What this task involves
Repeat exactly the line containing "- by rewrite lookup_insert_ne." and every line after it in the entries, and nothing besides.

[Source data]
(* ===== verification/StdMap.v ===== *)
(** * StdMap: [std::map] with string keys

    The map itself is a finite map; what the C++ class adds is the order of
    iteration, the byte order of the keys, and [operator[]], which inserts a
    value for a key that is absent. *)

From Stdlib Require Import ZArith Lia Ascii String.
From stdpp Require Import base gmap sets list strings sorting.
From S2P Require Import Prelude Text.

Local Open Scope Z_scope.

(** ** The order of the keys *)

Fixpoint str_leb (a b : str) : bool :=
  match a, b with
  | [], _ => true
  | _ :: _, [] => false
  | x :: a, y :: b => if code x <? code y then true else if code y <? code x then false else str_leb a b
  end.

Definition str_le (a b : str) : Prop := str_leb a b = true.
#[global] Instance str_le_dec a b : Decision (str_le a b).
Proof. unfold str_le. apply _. Defined.

(** ** Iteration *)

Definition entry_le {A} (x y : str * A) : Prop := str_le x.1 y.1.
#[global] Instance entry_le_dec {A} (x y : str * A) : Decision (entry_le x y).
Proof. unfold entry_le. apply _. Defined.

Definition entries {A} (m : gmap str A) : list (str * A) := merge_sort entry_le (map_to_list m).

Lemma elem_of_entries {A} (m : gmap str A) k v : (k, v) ∈ entries m ↔ m !! k = Some v.
Proof. unfold entries. rewrite merge_sort_Permutation. apply elem_of_map_to_list. Qed.

Lemma elem_of_keys {A} (m : gmap str A) k : k ∈ (entries m).*1 ↔ is_Some (m !! k).
Proof.
  split.
  - intros ([k' v] & -> & Hin)%list_elem_of_fmap. apply elem_of_entries in Hin. by eexists.
  - intros [v Hv]. apply elem_of_entries in Hv. by apply (list_elem_of_fmap_2 fst _ (k, v)).
Qed.

Lemma entries_NoDup {A} (m : gmap str A) : NoDup (entries m).*1.
Proof. unfold entries. rewrite merge_sort_Permutation. apply NoDup_fst_map_to_list. Qed.

Lemma length_entries {A} (m : gmap str A) : length (entries m) = size m.
Proof. unfold entries. by rewrite merge_sort_Permutation, length_map_to_list. Qed.

(** ** [operator[]] *)

Section index.
Context {A : Type} (zero : A).

(** The value read, and the map after the read. *)
Definition at_key (k : str) (m : gmap str A) : A := default zero (m !! k).
Definition touch (k : str) (m : gmap str A) : gmap str A := <[k := at_key k m]> m.
Definition update_key (k : str) (f : A → A) (m : gmap str A) : gmap str A := <[k := f (at_key k m)]> m.

Lemma touch_present k m : is_Some (m !! k) → touch k m = m.
Proof. intros [v Hv]. unfold touch, at_key. rewrite Hv. by apply insert_id. Qed.

Lemma at_update k f m : at_key k (update_key k f m) = f (at_key k m).
Proof. unfold at_key at 1, update_key. by rewrite lookup_insert_eq. Qed.

Lemma at_update_ne k j f m : j ≠ k → at_key j (update_key k f m) = at_key j m.
Proof. intros Hne. unfold at_key at 1, update_key. by rewrite lookup_insert_ne. Qed.

Lemma at_touch k j m : at_key j (touch k m) = at_key j m.
Proof.
  unfold touch. destruct (decide (j = k)) as [->|Hne]; unfold at_key.
  - by rewrite lookup_insert_eq.
  - by rewrite lookup_insert_ne.
Qed.

Lemma dom_update k f m : is_Some (m !! k) → dom (update_key k f m) = dom m.
Proof. intros [v Hv]. unfold update_key. rewrite dom_insert_L. apply elem_of_dom_2 in Hv. set_solver. Qed.
End index.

Task output
  - by rewrite lookup_insert_ne.
Qed.

Lemma dom_update k f m : is_Some (m !! k) → dom (update_key k f m) = dom m.
Proof. intros [v Hv]. unfold update_key. rewrite dom_insert_L. apply elem_of_dom_2 in Hv. set_solver. Qed.
End index.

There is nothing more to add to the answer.